- _Try it_: From the records below, output exactly the lines running from the line containing "trimStart r else s" through the line containing "- A call that", and no others.

- _Dataset entries_:
(** * MapNav: visit tracking, route fallback and search suggestions

    A shallow embedding of the parts of the MapNav application that carry
    its session analytics and its client pipelines:

    - [models/UserVisit.ts]           the stored visit document;
    - [app/api/user-visits/route.ts]  the visit-event endpoint ([POST]);
    - [app/page.tsx]                  route acquisition with its direct-path
                                      fallback, search suggestions and the
                                      recent-search list.

    JavaScript strings are sequences of UTF-16 code units, numbers are
    IEEE binary64 floats, [Date]s are integer milliseconds. *)

From Stdlib Require Import ZArith NArith Floats String Ascii DecimalString.
From stdpp Require Import gmap list sorting.

(* Decimal literals denote the nearest binary64 value, as in JavaScript. *)
Set Warnings "-inexact-float".

Local Open Scope Z_scope.

(* ===================================================================== *)
(** * JavaScript values *)
(* ===================================================================== *)

(** A string is its list of UTF-16 code units. *)
Abbreviation JsString := (list N).

Fixpoint js (s : string) : JsString :=
  match s with
  | EmptyString => []
  | String c r => N_of_ascii c :: js r
  end.

Arguments js : simpl never.

(** Truthiness of a possibly absent string: [undefined], [null] and the
    empty string are falsy. *)
Definition truthy (o : option JsString) : bool :=
  match o with
  | Some (_ :: _) => true
  | _ => false
  end.

(** [o === 'lit'] *)
Definition is_lit (o : option JsString) (lit : string) : bool :=
  bool_decide (o = Some (js lit)).

Arguments is_lit : simpl never.

(** [s.startsWith(p)] *)
Fixpoint startsWith (s p : JsString) : bool :=
  match p, s with
  | [], _ => true
  | _ :: _, [] => false
  | c :: p', d :: s' => if N.eqb c d then startsWith s' p' else false
  end.

(** ECMAScript WhiteSpace and LineTerminator code units, the characters
    removed by [String.prototype.trim]. *)
Definition isWhiteSpace (c : N) : bool :=
  match c with
  | 9 | 10 | 11 | 12 | 13 | 32 | 160 | 5760
  | 8192 | 8193 | 8194 | 8195 | 8196 | 8197 | 8198 | 8199 | 8200 | 8201
  | 8202 | 8232 | 8233 | 8239 | 8287 | 12288 | 65279 => true
  | _ => false
  end%N.

Fixpoint trimStart (s : JsString) : JsString :=
  match s with
  | c :: r => if isWhiteSpace c then trimStart r else s
  | [] => []
  end.
(** * FinalRAG: the vector store and the RAG chain

    A shallow embedding of [src/vectorstore.py] (class [VectorStore]) and
    [src/rag_chain.py] (class [RAGChain]), with the properties of the
    specification stated and settled against it.

    Conventions.
    - A Python [str] is a [string]; each character stands for the code
      point of the same number (U+0000 .. U+00FF), and [encode("utf-8")]
      is written out for that range.
    - A Python [int] is a [Z].
    - A call that may raise returns a [result]; an exception is carried
      as the text [str(e)] gives for it.
    - The collaborators the repository does not define (FAISS, the
      cross-encoder, the file system, the retriever, the LLM and the PubMed
      tool) are the fields of an environment record: what they answer and
      whether they raise is left to the environment. *)

From Stdlib Require Import ZArith Lia List Bool Ascii String.
From stdpp Require Import base decidable option list gmap strings.

Import ListNotations.

(** ** Python-level helpers *)

Module Py.

(** An operation that either returns or raises. *)
Inductive result (A : Type) : Type :=
| Ok (a : A)
| Raise (e : string).
Arguments Ok {A} a.
Arguments Raise {A} e.

Definition bind {A B} (r : result A) (k : A -> result B) : result B :=
  match r with
  | Ok a => k a
  | Raise e => Raise e
  end.

(** [try: r  except Exception as e: h e] *)
Definition try_except {A} (r : result A) (h : string -> A) : A :=
  match r with
  | Ok a => a
  | Raise e => h e
  end.

(** [l[i:j]] for [0 <= i]. *)
Definition slice {A} (l : list A) (i j : Z) : list A :=
  firstn (Z.to_nat (j - i)) (skipn (Z.to_nat i) l).

(** [l[-n:]]: the last [n] elements for [0 < n]; [l[-0:]] is [l[0:]], and
    a negative [n] makes the start index [-n] positive. *)
Definition slice_last {A} (l : list A) (n : Z) : list A :=
  if (0 <? n)%Z then skipn (length l - Z.to_nat n) l
  else skipn (Z.to_nat (- n)) l.

(** [l.pop(0)] on a non-empty list (the only use in the source). *)
Definition pop0 {A} (l : list A) : list A := tl l.

(** [c.isspace()] for a code point below 256. *)
Definition isspace (c : ascii) : bool :=
  let n := nat_of_ascii c in
  (Nat.leb 9 n && Nat.leb n 13) || (Nat.leb 28 n && Nat.leb n 32)
  || Nat.eqb n 133 || Nat.eqb n 160.

Fixpoint lstrip (s : string) : string :=
  match s with
  | EmptyString => EmptyString
  | String c s' => if isspace c then lstrip s' else s
  end.

(** A string of spaces only (the empty string is one). *)
Fixpoint all_space (s : string) : bool :=
  match s with
  | EmptyString => true
  | String c s' => isspace c && all_space s'
  end.

(** Truth value of a [str]: false exactly for the empty string. *)
Definition truthy (s : string) : bool :=
  match s with EmptyString => false | _ => true end.

(** [s.rstrip()]: a character goes when it is a space and all that
    follows it goes. *)
Fixpoint rstrip (s : string) : string :=
  match s with
  | EmptyString => EmptyString
  | String c s' =>
      match rstrip s' with
      | EmptyString => if isspace c then EmptyString else String c EmptyString
      | r => String c r
      end
  end.

(** [s.strip()] *)
Definition strip (s : string) : string := rstrip (lstrip s).

(** [sub in s] *)
Fixpoint contains (sub s : string) : bool :=
  String.prefix sub s ||
  match s with
  | EmptyString => false
  | String _ s' => contains sub s'
  end.

(** [s.encode("utf-8")], as bytes in [0, 256). *)
Definition encode_char (c : ascii) : list Z :=
  let n := Z.of_nat (nat_of_ascii c) in
  if (n <? 128)%Z then [n]
  else [Z.lor 192 (Z.shiftr n 6); Z.lor 128 (Z.land n 63)].

Fixpoint encode_utf8 (s : string) : list Z :=
  match s with
  | EmptyString => []
  | String c s' => encode_char c ++ encode_utf8 s'
  end.

End Py.

(** ** [hashlib.md5] (RFC 1321) over 32-bit words held in [Z] *)

Module MD5.
Local Open Scope Z_scope.

Definition wrap32 (x : Z) : Z := x mod 2 ^ 32.
Definition add32 (x y : Z) : Z := wrap32 (x + y).
Definition not32 (x : Z) : Z := Z.lxor x 0xFFFFFFFF.
Definition rotl32 (x n : Z) : Z :=
  wrap32 (Z.lor (Z.shiftl x n) (Z.shiftr x (32 - n))).

Definition shifts : list Z :=
  [7; 12; 17; 22; 7; 12; 17; 22; 7; 12; 17; 22; 7; 12; 17; 22;
   5; 9; 14; 20; 5; 9; 14; 20; 5; 9; 14; 20; 5; 9; 14; 20;
   4; 11; 16; 23; 4; 11; 16; 23; 4; 11; 16; 23; 4; 11; 16; 23;
   6; 10; 15; 21; 6; 10; 15; 21; 6; 10; 15; 21; 6; 10; 15; 21].

Definition sines : list Z :=
  [0xd76aa478; 0xe8c7b756; 0x242070db; 0xc1bdceee;
   0xf57c0faf; 0x4787c62a; 0xa8304613; 0xfd469501;
   0x698098d8; 0x8b44f7af; 0xffff5bb1; 0x895cd7be;
   0x6b901122; 0xfd987193; 0xa679438e; 0x49b40821;
   0xf61e2562; 0xc040b340; 0x265e5a51; 0xe9b6c7aa;
   0xd62f105d; 0x02441453; 0xd8a1e681; 0xe7d3fbc8;
   0x21e1cde6; 0xc33707d6; 0xf4d50d87; 0x455a14ed;
   0xa9e3e905; 0xfcefa3f8; 0x676f02d9; 0x8d2a4c8a;
   0xfffa3942; 0x8771f681; 0x6d9d6122; 0xfde5380c;
   0xa4beea44; 0x4bdecfa9; 0xf6bb4b60; 0xbebfbc70;
   0x289b7ec6; 0xeaa127fa; 0xd4ef3085; 0x04881d05;
   0xd9d4d039; 0xe6db99e5; 0x1fa27cf8; 0xc4ac5665;
   0xf4292244; 0x432aff97; 0xab9423a7; 0xfc93a039;
   0x655b59c3; 0x8f0ccc92; 0xffeff47d; 0x85845dd1;
   0x6fa87e4f; 0xfe2ce6e0; 0xa3014314; 0x4e0811a1;
   0xf7537e82; 0xbd3af235; 0x2ad7d2bb; 0xeb86d391].

Record state := { sa : Z; sb : Z; sc : Z; sd : Z }.

Definition init : state :=
  {| sa := 0x67452301; sb := 0xefcdab89; sc := 0x98badcfe; sd := 0x10325476 |}.

(** The round function and the index of the message word, for step [i]. *)
Definition mix (i b c d : Z) : Z * Z :=
  if i <? 16 then (Z.lor (Z.land b c) (Z.land (not32 b) d), i)
  else if i <? 32 then (Z.lor (Z.land d b) (Z.land (not32 d) c), (5 * i + 1) mod 16)
  else if i <? 48 then (Z.lxor (Z.lxor b c) d, (3 * i + 5) mod 16)
  else (Z.lxor c (Z.lor b (not32 d)), (7 * i) mod 16).

Definition step (m : list Z) (s : state) (i : nat) : state :=
  let '(f, g) := mix (Z.of_nat i) (sb s) (sc s) (sd s) in
  let f' := add32 (add32 (add32 f (sa s)) (nth i sines 0)) (nth (Z.to_nat g) m 0) in
  {| sa := sd s; sd := sc s; sc := sb s;
     sb := add32 (sb s) (rotl32 f' (nth i shifts 0)) |}.

(** Little-endian words of a block of bytes. *)
Fixpoint words (bytes : list Z) : list Z :=
  match bytes with
  | b0 :: b1 :: b2 :: b3 :: rest =>
      (b0 + Z.shiftl b1 8 + Z.shiftl b2 16 + Z.shiftl b3 24) :: words rest
  | _ => []
  end.

Definition compress (s : state) (block : list Z) : state :=
  let r := fold_left (step (words block)) (seq 0 64) s in
  {| sa := add32 (sa s) (sa r); sb := add32 (sb s) (sb r);
     sc := add32 (sc s) (sc r); sd := add32 (sd s) (sd r) |}.

(** [n] bytes of [x], least significant first. *)
Fixpoint le_bytes (n : nat) (x : Z) : list Z :=
  match n with
  | O => []
  | S n' => (x mod 256) :: le_bytes n' (x / 256)
  end.

Definition pad (msg : list Z) : list Z :=
  let len := Z.of_nat (length msg) in
  let zeros := Z.to_nat ((55 - len) mod 64) in
  msg ++ [128] ++ repeat 0 zeros ++ le_bytes 8 ((8 * len) mod 2 ^ 64).

Definition blocks (bytes : list Z) : list (list Z) :=
  map (fun j => firstn 64 (skipn (64 * j) bytes)) (seq 0 (length bytes / 64)).

Definition digest (msg : list Z) : list Z :=
  let s := fold_left compress (blocks (pad msg)) init in
  le_bytes 4 (sa s) ++ le_bytes 4 (sb s) ++ le_bytes 4 (sc s) ++ le_bytes 4 (sd s).

Definition hex_digit (n : Z) : ascii :=
  if n <? 10 then ascii_of_nat (Z.to_nat (48 + n))
  else ascii_of_nat (Z.to_nat (87 + n)).

Fixpoint hex (bytes : list Z) : string :=
  match bytes with
  | [] => EmptyString
  | b :: rest => String (hex_digit (b / 16)) (String (hex_digit (b mod 16)) (hex rest))
  end.

(** [hashlib.md5(bytes).hexdigest()] *)
Definition hexdigest (msg : list Z) : string := hex (digest msg).

End MD5.

(** ** [src/vectorstore.py] *)

Module Vectorstore.
Import Py.

(** [langchain.schema.Document] *)
Record Document := {
  page_content : string;
  metadata : list (string * string);
}.

(** A FAISS object, as far as the class looks into it: the documents of
    its docstore, in the order they were added. *)
Definition FAISS := list Document.
(** C3: a call of [acquire] or [run] waits for the gate; the gate grants
    a slot, but by now the in-flight tokens plus the estimated cost of
    the request exceed the budget.  Then the code calls [release()] on
    the slot token it was just granted, exactly once and as the only
    call it makes, leaves [inFlightTokens] as it was and keeps no
    wrapped token for the call; the slot release having returned, the
    call completes with [{ ok: false, reason: 'budget_limit' }] (what a
    throwing slot release throws would reach the caller instead).  If
    the call was made by [run], the promise that [run] returned is then
    rejected with an [LLMBulkheadRejectedError] of reason
    ['budget_limit'], the work function is not invoked, and the ledger
    is still unchanged. *)
Theorem post_grant_budget_rejection B s a who request b token :
  reachable B s ->
  budget_of B = Some b ->
  acquires s !! a = Some {| caller := who; acquire_pc := AwaitingGate request |} ->
  inFlightTokens s + (input (estimator B request) + maxOutput (estimator B request))
    > budget b ->
  exists s1,
    step B (gate_settles a (granted token)) s = Some s1 /\
    acquires s1 !! a
      = Some {| caller := who;
                acquire_pc := AcquireSettled
                  (match release_throws token with
                   | None => Normal (ok_false budget_limit)
                   | Some e => Throw e
                   end) |} /\
    trace s1 = SlotRelease token :: trace s /\
    inFlightTokens s1 = inFlightTokens s /\
    token_of s1 a = None /\
    handed_out s1 a = false /\
    forall r call,
      runs s1 !! r = Some call -> run_pc call = AwaitingAcquire a ->
      exists ls s2,
        exec B (resume_run r :: ls) s1 = Some s2 /\
        promise_state s2 (Returned r)
          = Some (Rejected (match release_throws token with
                            | None => LLMBulkheadRejectedError budget_limit
                            | Some e => e
                            end)) /\
        inFlightTokens s2 = inFlightTokens s /\
        trace s2 = SlotRelease token :: trace s.
Proof.
  intros Hr Hb Ha Hover.
  set (c := match release_throws token with
            | None => Normal (ok_false budget_limit)
            | Some e => Throw e
            end).
  assert (Hstep : step B (gate_settles a (granted token)) s
    = Some (with_acquires (alter (fun call =>
        {| caller := caller call; acquire_pc := AcquireSettled c |}) a (acquires s))
        (with_trace (SlotRelease token :: trace s) s))).
  { unfold step. rewrite Ha. unfold settle_acquire.
    by rewrite (acquire_resumed_over_budget B b request token s Hb Hover). }
  eexists. split; [exact Hstep|].
  assert (Hlook : alter (fun call =>
        {| caller := caller call; acquire_pc := AcquireSettled c |}) a (acquires s) !! a
      = Some {| caller := who; acquire_pc := AcquireSettled c |}).
  { by rewrite list_lookup_alter_eq, Ha. }
  split; [exact Hlook|]. split; [done|]. split; [done|].
  split; [unfold token_of; simpl; rewrite Hlook; subst c;
          by destruct (release_throws token)|].
  split; [unfold handed_out; simpl; rewrite Hlook; subst c;
          by destruct who, (release_throws token)|].
  intros r call Hcall Hpc.
  pose proof (run_inv_reachable B _ (reachable_step B _ _ _ Hr Hstep)) as Hinv.
  destruct (rejection_delivered B _ r call a who c _ Hinv Hcall Hpc Hlook
              (acquire_resumed_error token))
    as (ls & s2 & Hexec & Hres & Hift & Htr & _).
  exists ls, s2. split; [exact Hexec|]. split; [exact Hres|]. split; [exact Hift|exact Htr].
Qed.

Lemma post_grant_budget_rejection_witness :
  inFlightTokens (second_waits one_request_bulkhead) = 100 /\
  exists s1,
    step one_request_bulkhead (gate_settles 1%nat (granted (slot 1)))
      (second_waits one_request_bulkhead) = Some s1 /\
    acquires s1 !! 1%nat
      = Some {| caller := Some 1%nat;
                acquire_pc := AcquireSettled (Normal (ok_false budget_limit)) |} /\
    trace s1 = SlotRelease (slot 1) :: trace (second_waits one_request_bulkhead) /\
    inFlightTokens s1 = inFlightTokens (second_waits one_request_bulkhead) /\
    token_of s1 1%nat = None /\
    handed_out s1 1%nat = false /\
    forall r call,
      runs s1 !! r = Some call -> run_pc call = AwaitingAcquire 1%nat ->
      exists ls s2,
        exec one_request_bulkhead (resume_run r :: ls) s1 = Some s2 /\
        promise_state s2 (Returned r)
          = Some (Rejected (LLMBulkheadRejectedError budget_limit)) /\
        inFlightTokens s2 = inFlightTokens (second_waits one_request_bulkhead) /\
        trace s2 = SlotRelease (slot 1) :: trace (second_waits one_request_bulkhead).
Proof.
  split; [vm_compute; reflexivity|].
  apply (post_grant_budget_rejection one_request_bulkhead
           (second_waits one_request_bulkhead) 1%nat (Some 1%nat) hello_request
           {| budget := 150; budget_estimator := Some (constant_estimator 50 50);
              outputCap := None |} (slot 1)).
  - apply (reachable_by one_request_bulkhead
             [call_run hello_request no_acquire_options;
              call_run hello_request no_acquire_options;
              gate_settles 0%nat (granted (slot 0))]).
    vm_compute. reflexivity.
  - reflexivity.
  - vm_compute. reflexivity.
  - vm_compute. reflexivity.
Defined.

(** ** The budget pre-check *)

Lemma over_budget_true B b request s :
  budget_of B = Some b ->
  inFlightTokens s + (input (estimator B request) + maxOutput (estimator B request))
    > budget b ->
  over_budget B request s = true.
Proof. unfold over_budget. intros -> H. apply Z.gtb_lt. lia. Qed.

- _Task result_:
  | c :: r => if isWhiteSpace c then trimStart r else s
  | [] => []
  end.
(** * FinalRAG: the vector store and the RAG chain

    A shallow embedding of [src/vectorstore.py] (class [VectorStore]) and
    [src/rag_chain.py] (class [RAGChain]), with the properties of the
    specification stated and settled against it.

    Conventions.
    - A Python [str] is a [string]; each character stands for the code
      point of the same number (U+0000 .. U+00FF), and [encode("utf-8")]
      is written out for that range.
    - A Python [int] is a [Z].
    - A call that may raise returns a [result]; an exception is carried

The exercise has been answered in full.